The first thing I remember wanting to be 'when I grew up' was a writer. I penned my first story, complete with illustrations, when I was about 7 or 8. I wish I still had it. In my memory it was an adventure story, Enid Blyton style, with all the kids on my street as the characters in the story. I was always writing after that. It was a way to express my dreams, my fears, my ideas about life and the world around me. It was the way I made sense of things, brought calm to the confusion of growing up. As a teenager, I was known as the one who stared out of windows, 'fighting dragons' in my head. Trigonometry was never for me. I was too busy telling stories to myself. I started illustrating almost as an afterthought, but as it turned out, I was quite a good artist so I carried on, and gradually the art took over. But I never gave up the writing, and I could never really create images without thinking of the narrative behind them. Always had to fight the urge to put lines of text into every piece of artwork I created. For me, the two things just seem to go together.
These days, I like to think of myself as a 'storyteller'. Labels of 'artist', ''illustrator', 'writer' etc have never really sat very comfortably with me. To tell a story has always been my intention and I will use any media which feels appropriate at the time. But still, I love to write. Particularly during the dark days of winter. Particularly now, in deepest Cornwall, in the night.
So, I write. And right now, I am writing a collection of (long) short stories. Ideas which began 2-3 years ago mostly, around the time I went back to university and picked up my imagination again. Ideas based on fairy tales and memory and the experience of being human, ideas which are all these things mixed together.
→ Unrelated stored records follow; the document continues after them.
(** * Manga Secure Proxy + Silent Smart Cacher (server.js): a shallow embedding

    The worker has two entry points.  [fetch] authorises a signed URL
    ([verifySignature]) and serves the page through the cache-fill proxy
    ([handleMangaLogic]); [scheduled] runs the resumable cache warmer
    ([runSmartCacher], [warmUpPage]).

    Conventions of the embedding.
    - A JavaScript string is a [string]: one [ascii] per UTF-16 code unit,
      which covers the code units below 256.
    - A JavaScript number is a double.  One that holds an integer is the
      [Z] of its value, and the arithmetic of the warmer rounds as the
      doubles do ([JS.add], [JS.toString]); [NaN] is [None] where the
      source can produce it ([parseInt]).
    - The platform (network, edge cache, KV store, clock) is passed in
      explicitly; awaited calls are modelled by their results, a rejected
      promise or a thrown exception by [None] or a dedicated outcome. *)

From Stdlib Require Import ZArith List String Ascii Bool Lia.
From Stdlib Require Import DecimalString DecimalPos DecimalN DecimalZ.
From Stdlib Require Import Sorted.
Import ListNotations.

#[local] Set Warnings "-register-all".

Local Open Scope Z_scope.
Local Open Scope list_scope.

(** ** Configuration constants (server.js, lines 6-9) *)

Definition SECRET_KEY : string := "SUPER_SECRET_SAFE_KEY_123456".
Definition JSON_CONFIG_URL : string := "https://yoursite.com/manga_list.json".
Definition BATCH_SIZE : Z := 5.
Definition CACHE_TTL : Z := 2592000.

(** ** JavaScript strings and numbers *)

Module JS.

Definition code (c : ascii) : Z := Z.of_N (N_of_ascii c).

Definition dquote : ascii := ascii_of_N 34.

(** The decimal digits of an integer, with [-] in front of a negative
    one: the spelling of a timestamp in a signed URL. *)
Definition show (z : Z) : string := NilZero.string_of_int (Z.to_int z).

(** White space and line terminators that [parseInt] skips, among the
    code units below 256: TAB, LF, VT, FF, CR, SP, NBSP. *)
Definition is_space (c : ascii) : bool :=
  let n := code c in
  (9 <=? n) && (n <=? 13) || (n =? 32) || (n =? 160).

Fixpoint skip_space (s : string) : string :=
  match s with
  | String c r => if is_space c then skip_space r else s
  | EmptyString => s
  end.

Definition is_digit (c : ascii) : bool := (48 <=? code c) && (code c <=? 57).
One of these stories, 'Salt in The Blood' is a widening of the narrative I worked on during my MA, the Sailor and the Siren, who, for now at least, seem fated to continue their battle. Another is my version of 'The Red Shoes', difficult to write as it is based on my memories of being in hospital and recovering from illness. A third, 'Red & Black' (working title) seems to be about identity and the multiple faces we present to the world. I'm not sure that I'm up to the task of articulating these ideas, and there have been times these last few months when every sentence feels like trying to swim up through cold treacle, but the words are taking shape, slowly but steadily.
Of course, all writing will undoubtedly come to a halt as soon as the clocks go forward, shelved until the dark days come again, but until then, I shall sit here in the dark, listening to the rain outside and the wind in the chimney, fighting dragons, swimming through treacle ...
I am a ...
... Teller of Tales. A Creator of Books. An Artist, Illustrator and A Boatbuilder. A Professional Daydreamer, Occasional Mermaid, and always The Eternal Optimist.